Plan For Get-Away-From-Home Adventures
Looking for some ways to get ready for adventure after sheltering-in-place?
Here are some great suggestions to prepare for summer excursions.
There’s more to bring with you than just your keys, wallet and smartphone.
If you want a relaxing, comforting drive, consider adding some of these conveniences and creature comforts to your cabin.
Rapid-charging USB device: Juice your smartphone or tablet up quickly with one of these thumb-sized devices that plugs into your vehicle’s 12-volt outlet.
Some versions feature multiple slots to charge multiple devices simultaneously. The most advanced versions of this technology are called “inverters”. They are larger and rectangular and can contain three-prong inputs, for helping you charge that laptop.

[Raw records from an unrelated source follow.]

(* ===== verification/Prelude.v ===== *)
(** * A verified model of the so-finalproject kernel

    so-finalproject is a small 32-bit x86 kernel: it boots from GRUB with one
    module, a read-only file system image (SOFS), and runs a shell and other
    programs as preemptively scheduled processes, each in an address space of
    its own.  This library models its C code, from kmain to the user programs,
    the assembly between it and the processor, and the image builder mkfs.py as
    executable functions, and proves what makes them correct.

    ** How the code is modelled

    - Integers are [Z]; unsigned 32-bit arithmetic wraps where the C code's
      does ([u32], and [+ᵤ], [-ᵤ], [*ᵤ] of the scope [c_scope]); [s32] is the
      signed reading of a word.  The range conditions are [is_u32].
    - Memory is a finite map from physical addresses to bytes (Memory.v).  Every
      pointer access of the kernel goes through the two-level page tables that
      [cr3] names ([walk], [kld8], [kst8], [kld32], [kst32]); a page fault is
      [None], as is an access outside an array and a loop that does not end.
      Theorems say that the code returns [Some]; none only says what holds if it
      does.  [kmapped cr3 R m] is the usual hypothesis: on the addresses of [R]
      the tables are the identity, and no write inside [R] changes that.
    - Loops with a bound are [for_range] and [loop_range]; the others are
      [while], a loop of at most 2^33 steps.  The bound is twice the number of
      addresses, and each use of [while] is proved to end within it.
    - I/O ports are a trace of accesses (Ports.v); what an [inb] returns is an
      argument of the code, the device.  What the accesses do to a device is said
      by machines that read the trace: the two 8259A and the 8253 in Pic.v, the
      16550 in Serial.v.
    - Code that the C code only calls is an argument: the addresses of assembly
      entry points and tables (the linker's), and the devices.

    ** The parts, and the files that model them

    - Prelude.v: machine integers, loops and their rules, tactics ([word_lia],
      [zcase], [ztest]), the hint databases [kernel] and [words].
    - Ports.v (src/io.s); Memory.v (the memory and the processor's page walk);
      Kutil.v (src/kutil.c: memset, memcpy, strcmp, strlen).
    - FrameAlloc.v: the class [FrameAlloc] with its laws, what paging4k.c and
      process.c need of a frame allocator.  Pfa.v (src/pfa.c) is the bitmap
      allocator, and an instance of it.
    - Paging.v (src/paging4k.c): page directories; [space] is the abstract
      address space a directory in memory represents.
    - Mkfs.v (tools/mkfs.py) and Fs.v (src/fs.c): the writer and the reader of
      the file system image.
    - Process.v (src/process.c): the process table, its queries and the
      round-robin scheduler.  ProcessCreate.v: process_create, which loads a
      program into new frames.
    - Fb.v, Keyboard.v, Serial.v (src/drivers/fb.c, keyboard.c, serial.c) and
      Pic.v (src/drivers/pic.c, src/pit.c): the drivers, with their abstract
      devices (a terminal, a line editor, the chips).
    - Tables.v (src/gdt.c, src/tss.c, and the table of src/idt.c): the
      descriptor tables, as the processor reads them.
    - Kernel.v (src/syscall.c, and interrupt_handler of src/idt.c): the two
      entry points, on the state of the whole kernel.  A process that gave up
      the processor inside the kernel is described by what it still has to do
      there ([kcont]); [kstep] runs the handlers as a machine with many
      processes, one step per system call, interrupt or end of `hlt`, for the
      calls that keep away from the kernel's own memory ([does]).
    - Kheap.v (src/kheap.c): kmalloc and kfree, on their free list in raw
      memory.
    - Kmain.v (src/kmain.c): the boot, from the entry to the jump into the
      first process; its state holds the variables of all the parts.
    - Cpu.v (src/context_switch.s, syscall_handler.s, interrupt_handlers.s,
      usermode.s): the routines as lists of instructions, on a core with its
      registers, and the interrupt and `iret` of the processor.
    - Startup.v (src/loader.s, paging.s, gdt.s, gdt_flush.s, idt.s, and tss_load
      of src/tss.c): the routines that set the processor up, on a processor that
      also has its control registers, its table registers, the descriptors its
      segment registers hold, and a translation buffer; [bringup] is loader.s
      and the first calls of kmain.
    - Ulib.v (programs/ulib.h): the string functions of the user programs, on
      the memory ring 3 sees.  Usys.v (programs/syscall.h): the system calls as
      the programs see them; a program is an interaction tree whose events are
      the calls, and a handler answers them as syscall_dispatch does; [start] is
      programs/start.s.  Shell.v (programs/shell.c, hello.c, program.c) and Top.v
      (programs/top.c): the programs.
    - UserKernel.v: the two sides of a system call together, the handler of
      Usys.v on the memory ring 3 sees and [syscall_dispatch] on physical
      memory, through the process's page directory.  Int80.v: the same with the
      assembly of Cpu.v around it, from the `int 0x80` to the instruction after.

    ** What is proved

    - The kernel as a whole: [kernel_invariant] over every sequence of
      interrupts and of system calls whose pointers stay away from the kernel's
      own memory, and [kernel_refines_table], by which each step of it is a step
      of the scheduler's model or leaves the process table alone.
      System calls and interrupts on every path ([sys_read_correct],
      [sys_wait_correct], [sys_exit_correct], [interrupt_handler_correct]).
    - The boot: [kmain_boots], from what GRUB leaves in memory to the initial
      state of that invariant, with the shell loaded and current; and
      [kmain_errors], on every way it can fail.  [boot_enters_shell] takes the
      boot on to the first instruction of the shell in ring 3.  Before kmain:
      [startup_correct], the segments, the task register and the identity paging
      that the rest relies on are in force, and [grub_boots], which joins the
      entry from GRUB to [kmain_boots].
    - Between the processor and the C code: a switch of processes and back
      restores the first ([switch_roundtrip]); an interrupt finds the C code's
      parameters where it expects them, and returns to the program as it was
      ([interrupt_roundtrip]; [syscall_roundtrip] for a system call).
    - Processes: the table's invariant, round robin and fairness
      ([scheduler_fairness]: a READY process runs within 15 decisions), and
      process_create: what ring 3 sees of a loaded program
      ([process_create_loads]), that processes share no frame
      and that creating one changes no byte another sees ([process_isolation]), and that it never fails otherwise than by -1
      ([process_create_total]).
    - Memory: paging_map_4k changes the processor's translation of one page and
      no other; pfa.c is first fit, with the counter equal to the set bits; the
      heap's list stays well formed under any use, blocks are disjoint and no
      byte is lost ([heap_calls_invariant]), kmalloc and kfree end and do what
      they promise ([kmalloc_correct], [kfree_correct]).
    - The file system: [mkfs_roundtrip], from a directory through mkfs.py's
      image to the contents fs_find hands out, by the first 63 characters of
      each name, which are all that mkfs.py stores; fs_find, fs_list and fs_init on
      any image, errors included.
    - Devices: the console is a terminal ([fb_write_refines],
      [fb_shows_last_rows]), the keyboard a line editor ([keyboard_refines],
      [typed_line_roundtrip]); the controllers, the timer, the UART and the
      descriptor tables are left in the states the kernel needs.
    - The programs: [shell_session], for any lines typed the shell does what
      the specification of a session says, waiting for ever for a program that
      never ends, and [top_shows], the table top
      prints; the library: [itoa_roundtrip], and streq and ustrlen against
      lists.
    - The programs and the kernel: [user_calls_refine], the kernel answers every
      call as the handler of Usys.v does, on which the programs are verified;
      [fresh_process_sees], the memory a program starts with;
      [system_call_correct], a whole system call as the program has it: the gate,
      the stack, the answer, the return to ring 3, and the state from which the
      next one starts.

    Some theorems say where the code does not do what it is meant to:
    [pfa_region_wraparound], [paging_map_4k_out_of_frames],
    [process_kernel_stack], [fs_list_empty_buffer], [fb_cell_colours],
    [serial_init_correct], [malloc_units_range] and
    [sys_read_reaches_variables]; and [pfa_init_correct] and [mkfs_roundtrip] say
    it of regions that end at 4 GiB and of names of 64 characters and more.

    Where a theorem has hypotheses, a lemma with the same name and [_witness]
    applies it to a concrete state.

    ** What is not modelled

    - The kernel's variables as bytes of memory.  The process table, the TSS, the
      keyboard's line and so on are records ([kernel], [kstate], [pfa], the
      tables), and so are the kernel stacks of the processes that do not run
      ([kcont]); memory is everything else.  A pointer that a program gives to
      SYS_READ, SYS_GETPROCS or SYS_LISTFILES may be the address of a variable,
      which is mapped and writable for the kernel, and the code does not check
      it; the call then overwrites the variable, which no theorem follows.  The
      theorems on single calls (Kernel.v, UserKernel.v, Int80.v) are about calls
      whose buffers are not there, and [kstep] has only such runs: [does] asks
      that they come out the same whatever is in that memory, and leave it
      alone.
    - The C code as the compiler translates it.  Between the entry and the exit
      of a system call or of an interrupt it runs on [machine] (Kernel.v), not on
      the registers of Cpu.v: the theorems of Cpu.v, Startup.v and Int80.v take
      what the calling convention promises of it (the stack pointer, the frame it
      leaves, the size of kmain's own frame) as hypotheses.
    - Translations that the processor remembers while the tables change: in
      Startup.v the buffer may hold any translation the tables gave
      ([remembers]), and paging_invalidate is proved to drop one; Cpu.v and the C
      code walk the tables, of which each change of cr3 is a fresh reading.
    - The compiled programs: Shell.v and Top.v are the C code, with its literals
      and variables at addresses that are parameters; that the bytes of the
      image are their machine code is not stated.
    - Keyboard interrupts during the boot, which are possible from idt_init on.
    - The directory walk and the file writes of mkfs.py: the input and the
      output of [build_fs].
    - Interrupts inside the kernel, other than in the `sti; hlt; cli` of SYS_READ
      and SYS_WAIT: the gates clear the interrupt flag, so that there are none. *)

From stdpp Require Import prelude gmap strings.
From Stdlib Require Import ZArith Lia.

Magnetic mount for your smartphone: Some vehicles are compatible with smartphone technology, others less so.
Either way, a magnetic mount for your smartphone can keep the device near eye-level, which comes in handy when using a smartphone’s navigation system. Magnetic mounts can be clipped to the air conditioning vents or affixed on or near the dashboard or windshield with an adhesive.

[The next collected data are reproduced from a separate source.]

(* ===== verification/Ports.v ===== *)
(** * io.s: the I/O ports

    What passes through the ports is a trace, the oldest access first.  The
    drivers append to it; a device is a machine that reads it.  The value an
    [inb] gives is the device's: an argument [dev] of the code, which may
    depend on all that passed through the ports before. *)

From stdpp Require Import prelude.
From Stdlib Require Import ZArith Lia.
From S2P Require Import Prelude.

Inductive io :=
  | Out (port v : Z)
  | In (port v : Z).

Definition device := list io → Z → Z.

(** A byte to a 16-bit port. *)
Definition outb (port data : Z) (tr : list io) : list io := tr ++ [Out (u16 port) (u8 data)].

(** A byte from a 16-bit port. *)
Definition inb (dev : device) (port : Z) (tr : list io) : Z * list io :=
  let v := u8 (dev tr (u16 port)) in (v, tr ++ [In (u16 port) v]).

(** A device that sees the accesses of a trace one by one. *)
Definition observe {S} (step : S → io → S) (s : S) (tr : list io) : S := foldl step s tr.

Lemma observe_snoc {S} (step : S → io → S) s tr e : observe step s (tr ++ [e]) = step (observe step s tr) e.
Proof. unfold observe. by rewrite foldl_app. Qed.

Lemma observe_outb {S} (step : S → io → S) s p v tr :
  observe step s (outb p v tr) = step (observe step s tr) (Out (u16 p) (u8 v)).
Proof. apply observe_snoc. Qed.

(** Accesses a device does not answer to. *)
Lemma observe_skip {S} (step : S → io → S) s tr evs : Forall (λ e, ∀ s, step s e = s) evs →
  observe step s (tr ++ evs) = observe step s tr.
Proof.
  intros HF. unfold observe. rewrite foldl_app. generalize (foldl step s tr) as s'.
  induction HF as [|e evs He _ IH]; intros s'; [done|]. cbn [foldl]. by rewrite He.
Qed.

Create Rewrite HintDb ports.
#[export] Hint Rewrite @observe_outb @observe_snoc : ports.

(** What a port was sent. *)
Definition sent (port : Z) (tr : list io) : list Z :=
  omap (λ e, match e with Out p v => if p =? port then Some v else None | In _ _ => None end) tr.

Lemma sent_app port tr tr' : sent port (tr ++ tr') = sent port tr ++ sent port tr'.
Proof. unfold sent. by rewrite omap_app. Qed.
(* ===== verification/Memory.v ===== *)
(** * Physical memory and address translation

    The kernel reads and writes raw memory through pointers, and from
    [paging_enable_identity] on every pointer goes through the page tables that
    [cr3] names.  This file holds the byte memory, its little-endian 32-bit
    view, the two-level page walk of the 80386 with 4 MiB pages ([walk]), and
    the accesses of kernel code ([kld8], [kst8], ...), which fail with [None]
    on a page fault.

    [kmapped cr3 R m] is the contract under which kernel code can be reasoned
    about as if memory were flat: on the addresses of [R] the current tables
    are the identity, and no write inside [R] can change that. *)

From stdpp Require Import prelude gmap.
From Stdlib Require Import ZArith Lia.
From S2P Require Import Prelude.

Abbreviation mem := (gmap Z Z).

(** ** Bytes and words *)

Definition ld8 (m : mem) (a : Z) : Z := u8 (default 0 (m !! u32 a)).
Definition st8 (m : mem) (a v : Z) : mem := <[u32 a := u8 v]> m.

Definition word_of (b0 b1 b2 b3 : Z) : Z :=
  b0 + 256 * b1 + 65536 * b2 + 16777216 * b3.

Definition ld32 (m : mem) (a : Z) : Z :=
  word_of (ld8 m a) (ld8 m (a + 1)) (ld8 m (a + 2)) (ld8 m (a + 3)).
Definition st32 (m : mem) (a v : Z) : mem :=
  st8 (st8 (st8 (st8 m a v) (a + 1) (v / 256)) (a + 2) (v / 65536))
      (a + 3) (v / 16777216).

(** Two memories with the same bytes. *)
#[export] Instance mem_equiv : Equiv mem :=
  λ m1 m2, ∀ a, is_u32 a → ld8 m1 a = ld8 m2 a.

(** [m'] differs from [m] only inside [R]. *)
Definition changes_only (R : Z → Prop) (m m' : mem) : Prop :=
  ∀ a, is_u32 a → ¬ R a → ld8 m' a = ld8 m a.

Definition within (lo len a : Z) : Prop := lo <= a < lo + len.
#[export] Instance within_dec lo len a : Decision (within lo len a).
Proof. unfold within. apply _. Defined.

(** ** The page walk

    [walk m cr3 va] is the physical address the processor uses for a
    supervisor access to [va] (CR4.PSE set, CR0.WP clear); [None] is a page
    fault.  [user_walk] is the walk for an access from ring 3: both levels must
    carry the user bit. *)

Definition pg_present (e : Z) : bool := Z.testbit e 0.
Definition pg_user (e : Z) : bool := Z.testbit e 2.
Definition pg_large (e : Z) : bool := Z.testbit e 7.

Definition pde_addr (cr3 va : Z) : Z := Z.land cr3 0xFFFFF000 + 4 * Z.shiftr va 22.
Definition pte_addr (pde va : Z) : Z :=
  Z.land pde 0xFFFFF000 + 4 * Z.land (Z.shiftr va 12) 0x3FF.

And don’t worry about a magnet near your $1,000 smartphone. Smartphones don’t have magnetic materials in them.
Sunglasses: Yes, everyone owns a pair of ubiquitous shades. But are shades made alike?

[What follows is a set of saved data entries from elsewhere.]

(* ===== verification/Kutil.v ===== *)
(** * kutil.c: memset, memcpy, strcmp, strlen

    Each function runs on the memory the page tables of [cr3] show, byte by
    byte as the C loops do.  Strings are described by [cstring_at]: the bytes
    before the terminating NUL, read through any address. *)

From stdpp Require Import prelude gmap.
From Stdlib Require Import ZArith Lia.
From S2P Require Import Prelude Memory.

(** ** The functions *)

Definition memset (cr3 : Z) (m : mem) (s c n : Z) : option (Z * mem) :=
  m ← for_range 0 n (λ i m, kst8 cr3 m (s +ᵤ i) (u8 c)) m;
  Some (s, m).

Definition memcpy (cr3 : Z) (m : mem) (dest src n : Z) : option (Z * mem) :=
  m ← for_range 0 n (λ i m, b ← kld8 cr3 m (src +ᵤ i); kst8 cr3 m (dest +ᵤ i) b) m;
  Some (dest, m).

(** The loop of strcmp on the pair of pointers; the result is the difference
    of the bytes where it stops. *)
Definition strcmp_step (cr3 : Z) (m : mem) (p : Z * Z) : option ((Z * Z) + Z) :=
  let '(s1, s2) := p in
  b1 ← kld8 cr3 m s1;
  b2 ← kld8 cr3 m s2;
  if negb (b1 =? 0) && (b1 =? b2) then Some (inl (s1 +ᵤ 1, s2 +ᵤ 1))
  else Some (inr (b1 - b2)).
Definition strcmp (cr3 : Z) (m : mem) (s1 s2 : Z) : option Z :=
  while (strcmp_step cr3 m) (s1, s2).

Definition strlen_step (cr3 : Z) (m : mem) (s len : Z) : option (Z + Z) :=
  b ← kld8 cr3 m (s +ᵤ len);
  if b =? 0 then Some (inr len) else Some (inl (len +ᵤ 1)).
Definition strlen (cr3 : Z) (m : mem) (s : Z) : option Z :=
  while (strlen_step cr3 m s) 0.

(** ** Specifications *)

(** The C string at [s] is [bs]: its bytes are not NUL, and a NUL follows. *)
Record cstring_at (cr3 : Z) (m : mem) (s : Z) (bs : list Z) : Prop := {
  cs_addr : is_u32 s;
  cs_fits : s + Z.of_nat (length bs) < 4294967296;
  cs_bytes : ∀ i b, bs !! i = Some b → kld8 cr3 m (s + Z.of_nat i) = Some b ∧ 0 < b < 256;
  cs_nul : kld8 cr3 m (s + Z.of_nat (length bs)) = Some 0
}.

(** The lexicographic comparison strcmp computes, on byte strings. *)
Fixpoint str_diff (a b : list Z) : Z :=
  match a, b with
  | [], [] => 0
  | [], y :: _ => - y
  | x :: _, [] => x
  | x :: a', y :: b' => if x =? y then str_diff a' b' else x - y
  end.

(** ** Proofs *)

(** Copying or filling one byte at a time changes exactly the destination. *)
Lemma memset_spec cr3 R m s c n :
  kmapped cr3 R m → 0 <= s → 0 <= n → s + n <= 4294967296 →
  (∀ a, within s n a → R a) →
  ∃ m', memset cr3 m s c n = Some (s, m') ∧
        ∀ a, is_u32 a → ld8 m' a = if decide (within s n a) then u8 c else ld8 m a.
Proof.
  unfold within. intros Hk Hs Hn Hsn HR. unfold memset.
  destruct (for_range_ind (λ i m', changes_only R m m' ∧
      ∀ a, is_u32 a → ld8 m' a = if decide (within s i a) then u8 c else ld8 m a)
    (λ i m, kst8 cr3 m (s +ᵤ i) (u8 c)) 0 n m) as (m' & -> & _ & Hm');
    unfold within in *; simpl; [done| | |by eauto].
  - split; [done|]. intros. by rewrite decide_False by lia.
  - intros j m1 Hj [Hc1 Hm1].
    assert (u32 (s + j) = s + j) as -> by (apply u32_small; lia).
    destruct (kst8_kmapped cr3 R m1 (kmapped_changes _ _ _ _ Hk Hc1) (s + j) (u8 c))
      as [-> _]; [lia|apply HR; lia|].
    eexists. split; [done|]. split.
    + eapply changes_only_trans; [done|]. apply changes_only_st8; [lia|apply HR; lia].
    + intros a Ha. rewrite ld8_st8, Hm1 by lia.
      repeat case_decide; try lia. apply u8_small, u8_range.
Qed.

Lemma memcpy_spec cr3 R m dest src n (f : Z → Z) :
  kmapped cr3 R m → 0 <= dest → 0 <= src → 0 <= n →
  dest + n <= 4294967296 → src + n <= 4294967296 →
  (∀ a, within dest n a → R a) →
  (∀ i, 0 <= i < n → kreads cr3 (within dest n) m (src + i) (f i)) →
  ∃ m', memcpy cr3 m dest src n = Some (dest, m') ∧
        ∀ a, is_u32 a → ld8 m' a = if decide (within dest n a) then u8 (f (a - dest)) else ld8 m a.
Proof.
  unfold within. intros Hk Hd Hs Hn Hdn Hsn HR Hf. unfold memcpy.
  destruct (for_range_ind (λ i m', changes_only (within dest n) m m' ∧
      ∀ a, is_u32 a → ld8 m' a = if decide (within dest i a) then u8 (f (a - dest)) else ld8 m a)
    (λ i m, b ← kld8 cr3 m (src +ᵤ i); kst8 cr3 m (dest +ᵤ i) b) 0 n m) as (m' & -> & _ & Hm');
    unfold within in *; simpl; [done| | |by eauto].
  - split; [done|]. intros. by rewrite decide_False by lia.
  - intros j m1 Hj [Hc1 Hm1].
    assert (u32 (src + j) = src + j) as -> by (apply u32_small; lia).
    assert (u32 (dest + j) = dest + j) as -> by (apply u32_small; lia).
    rewrite (Hf j Hj m1 Hc1). simpl.
    assert (changes_only R m m1) as HcR by (by eapply changes_only_mono; [|exact Hc1]).
    destruct (kst8_kmapped cr3 R m1 (kmapped_changes _ _ _ _ Hk HcR) (dest + j) (f j))
      as [-> _]; [lia|apply HR; lia|].
    eexists. split; [done|]. split.
    + eapply changes_only_trans; [done|]. apply changes_only_st8; lia.
    + intros a Ha. rewrite ld8_st8, Hm1 by lia.
      repeat case_decide; try lia. do 2 f_equal. lia.
Qed.

(** ** strlen and strcmp *)

Lemma strlen_spec cr3 m s bs :
  cstring_at cr3 m s bs → strlen cr3 m s = Some (Z.of_nat (length bs)).
Proof.
  intros [Ha Hf Hb H0].
  destruct (while_ind (λ n, 0 <= n <= Z.of_nat (length bs))
    (λ r, r = Z.of_nat (length bs)) (λ n, Z.of_nat (length bs) - n)
    (strlen_step cr3 m s) 0) as (r & Hr & ->); simpl; [lia|lia| |done].
  intros n Hn. unfold strlen_step. rewrite (u32_small (s + n)) by lia.
  destruct (decide (n = Z.of_nat (length bs))) as [->|Hne].
  - rewrite H0. eexists. split; [done|]. done.
  - destruct (lookup_lt_is_Some_2 bs (Z.to_nat n)) as [b Hlk]; [lia|].
    destruct (Hb _ _ Hlk) as [Hl ?]. rewrite Z2Nat.id in Hl by lia. rewrite Hl. simpl.
    ztest. eexists. split; [done|]. simpl. rewrite u32_small by lia. lia.
Qed.

Lemma str_diff_zero a b : Forall (λ x, 0 < x) a → Forall (λ x, 0 < x) b →
  str_diff a b = 0 ↔ a = b.
Proof.
  intros Ha. revert b. induction Ha as [|x a Hx Ha IH]; intros b Hb; destruct Hb as [|y b Hy Hb]; simpl.
  - done.
  - split; [lia|done].
  - split; [lia|done].
  - destruct (Z.eqb_spec x y) as [->|]; [rewrite IH by done; naive_solver|].
    split; [lia|]. intros; naive_solver.
Qed.

Lemma cstring_drop cr3 m s b bs :
  cstring_at cr3 m s (b :: bs) → cstring_at cr3 m (s + 1) bs.
Proof.
  intros [Ha Hf Hb H0]. simpl in *. split; [lia|lia| |].
  - intros i x Hx. replace (s + 1 + Z.of_nat i) with (s + Z.of_nat (S i)) by lia. by apply Hb.
  - by replace (s + 1 + Z.of_nat (length bs)) with (s + Z.of_nat (S (length bs))) by lia.
Qed.

Lemma cstring_head cr3 m s bs : cstring_at cr3 m s bs →
  kld8 cr3 m s = Some (default 0 (head bs)) ∧
  (∀ b, head bs = Some b → 0 < b < 256).
Proof.
  intros [Ha Hf Hb H0]. destruct bs as [|b bs]; simpl in *.
  - by rewrite Z.add_0_r in H0.
  - destruct (Hb O b eq_refl) as [Hl ?]. rewrite Z.add_0_r in Hl. split; [done|]. naive_solver.
Qed.

Lemma cstring_positive cr3 m s bs : cstring_at cr3 m s bs → Forall (λ x, 0 < x) bs.
Proof.
  intros [_ _ Hb _]. apply Forall_lookup. intros i x Hx. apply Hb in Hx. lia.
Qed.

(** strcmp is the lexicographic difference, for strings at any two addresses. *)
Lemma strcmp_spec cr3 m s1 s2 a b :
  cstring_at cr3 m s1 a → cstring_at cr3 m s2 b →
  strcmp cr3 m s1 s2 = Some (str_diff a b).
Proof.
  intros Ha Hb.
  destruct (while_ind
    (λ p, ∃ a' b', cstring_at cr3 m p.1 a' ∧ cstring_at cr3 m p.2 b' ∧
                   str_diff a' b' = str_diff a b ∧ Z.of_nat (length a') = s1 + Z.of_nat (length a) - p.1)
    (λ r, r = str_diff a b) (λ p, s1 + Z.of_nat (length a) - p.1)
    (strcmp_step cr3 m) (s1, s2)) as (r & Hr & ->); simpl; [| | |done].
  - exists a, b. split; [done|]. split; [done|]. split; [done|lia].
  - destruct Ha. lia.
  - clear Ha Hb. intros [p q] (a' & b' & Ha & Hb & Hd & Hlen); simpl in *.
    destruct (cstring_head _ _ _ _ Ha) as [-> Ha']. destruct (cstring_head _ _ _ _ Hb) as [-> Hb'].
    simpl. destruct a' as [|x a'], b' as [|y b']; simpl in *.
    + eexists. split; [done|]. naive_solver.
    + eexists. split; [done|]. simpl. specialize (Hb' y eq_refl). lia.
    + specialize (Ha' x eq_refl). ztest. simpl. eexists. split; [done|]. simpl. lia.
    + specialize (Ha' x eq_refl). ztest. simpl. destruct (Z.eqb_spec x y) as [->|].
      * eexists. split; [done|]. simpl.
        pose proof (cs_fits _ _ _ _ Ha). pose proof (cs_fits _ _ _ _ Hb).
        pose proof (cs_addr _ _ _ _ Ha). pose proof (cs_addr _ _ _ _ Hb). simpl in *.
        rewrite !u32_small by lia. split; [|lia].
        exists a', b'. split; [|split; [|split; [done|lia]]]; by eapply cstring_drop.
      * eexists. split; [done|]. simpl. lia.
Qed.

(** strcmp returns zero exactly on equal strings. *)
Lemma strcmp_eq cr3 m s1 s2 a b :
  cstring_at cr3 m s1 a → cstring_at cr3 m s2 b →
  ∃ r, strcmp cr3 m s1 s2 = Some r ∧ (r = 0 ↔ a = b).
Proof.
  intros Ha Hb. exists (str_diff a b). split; [by apply strcmp_spec|].
  apply str_diff_zero; by eapply cstring_positive.
Qed.

(** ** Copying into a buffer reached through any mapping *)

Lemma memcpy_vmapped cr3 V phi m dest src (bs : list Z) :
  vmapped cr3 V phi m →
  0 <= dest → dest + Z.of_nat (length bs) <= 4294967296 →
  0 <= src → src + Z.of_nat (length bs) <= 4294967296 →
  (∀ a, within dest (Z.of_nat (length bs)) a → V a) →
  (∀ i b, bs !! i = Some b → is_u8 b ∧ kreads cr3 (image V phi) m (src + Z.of_nat i) b) →
  ∃ m', memcpy cr3 m dest src (Z.of_nat (length bs)) = Some (dest, m') ∧
        changes_only (image V phi) m m' ∧
        (∀ i b, bs !! i = Some b → kld8 cr3 m' (dest + Z.of_nat i) = Some b) ∧
        (∀ a, V a → ¬ within dest (Z.of_nat (length bs)) a → kld8 cr3 m' a = kld8 cr3 m a).
Proof.
  unfold within. intros Hm Hd Hdn Hs Hsn HV Hb. unfold memcpy.
  destruct (for_range_ind (λ i m', changes_only (image V phi) m m' ∧
      (∀ j b, bs !! j = Some b → Z.of_nat j < i → kld8 cr3 m' (dest + Z.of_nat j) = Some b) ∧
      (∀ a, V a → ¬ within dest i a → kld8 cr3 m' a = kld8 cr3 m a))
    (λ i m, b ← kld8 cr3 m (src +ᵤ i); kst8 cr3 m (dest +ᵤ i) b) 0 (Z.of_nat (length bs)) m)
    as (m' & -> & Hc & H1 & H2); [lia|split_and!; [done|lia|done]| |].
  - unfold within. intros j m1 Hj (Hc1 & H1 & H2).
    rewrite (u32_small (src + j)), (u32_small (dest + j)) by lia.
    destruct (lookup_lt_is_Some_2 bs (Z.to_nat j)) as [b Hlk]; [lia|].
    destruct (Hb _ _ Hlk) as [Hbr Hrd]. rewrite Z2Nat.id in Hrd by lia. rewrite (Hrd m1 Hc1). simpl.
    destruct (vmapped_st8 cr3 V phi m1 (dest + j) b) as (m2 & -> & Hc2 & Hn & Ho);
      [by eapply vmapped_changes|apply HV; lia|done|].
    exists m2. split; [done|]. split; [by eapply changes_only_trans|]. split.
    + intros k b' Hk Hkj. destruct (decide (Z.of_nat k = j)) as [<-|].
      * rewrite Nat2Z.id in Hlk. by simplify_eq.
      * rewrite Ho by (lia || apply HV; apply lookup_lt_Some in Hk; lia). apply H1; [done|lia].
    + intros a Ha Hna. rewrite Ho by (done || lia). apply H2; [done|lia].
  - simpl. exists m'. split; [done|]. split; [done|]. split; [|done].
    intros i b Hi. apply H1; [done|]. apply lookup_lt_Some in Hi. lia.
Qed.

A resounding no, says Bill Yerby at Serengeti Eyewear.
“Sunglasses are so important people tend to include them in their mental checklist with wallet and cell phone before they leave the house,” said Yerby, who is director of sales and marketing. “While glare is the biggest issue, eye strain caused by harsh light and squinting presents a real and pervasive hazard for drivers.”
Glare comes not only from the sun, but also from roads and vehicles. Yerby suggested using sunglasses with polarized lenses, which filters the intensity of reflected light.
“No other technology comes close to cutting glare the way polarization does.”
Lenses are made of glass, plastic or composites. Glass lenses provide the best visual clarity, Yerby said.
Color affects visibility as well. Yerby suggested amber-tinted shades for driving.
“Amber is the best compromise because it is dark enough for protection in bright sunlight but light enough to still perform in the shade.”
Organizers for documents, devices and groceries: “The average driver spends more non-sleeping time in the car than in any room in the house,” said David McClees, president of the Talus Corp, a Maine-based manufacturer of car organizers. “That’s translated into people wanting to use their cabin space more efficiently.”
Maintaining order is the aesthetic reason to employ some vehicle organizers, but safety is also a major factor buyers should consider. Items could become airborne during a collision or wind up beneath one of the pedals while you’re driving.
Some organizers drape over the passenger seat, others are pockets with multiple compartments.
Tire Pressure Gauge: Tire pressure gauges allow you to measure pressure accurately. Guessing when using a filling station air compressor or estimating pressure visually risks tire damage.
But getting an accurate measurement of PSI--pounds per square inch--can be tricky. Tire pressure gauges come in a variety of compositions and some are far easier to use than others.
Some are digital. Some have hoses. Some have a dial. Some utilize a stick that pops out like a turkey baster. There’s even some that talk.
Gauges built with a metallic or brass mechanical gauge are durable and reliable, according to Accutire Gauge, a Virginia-based manufacturer of tire pressure gauges.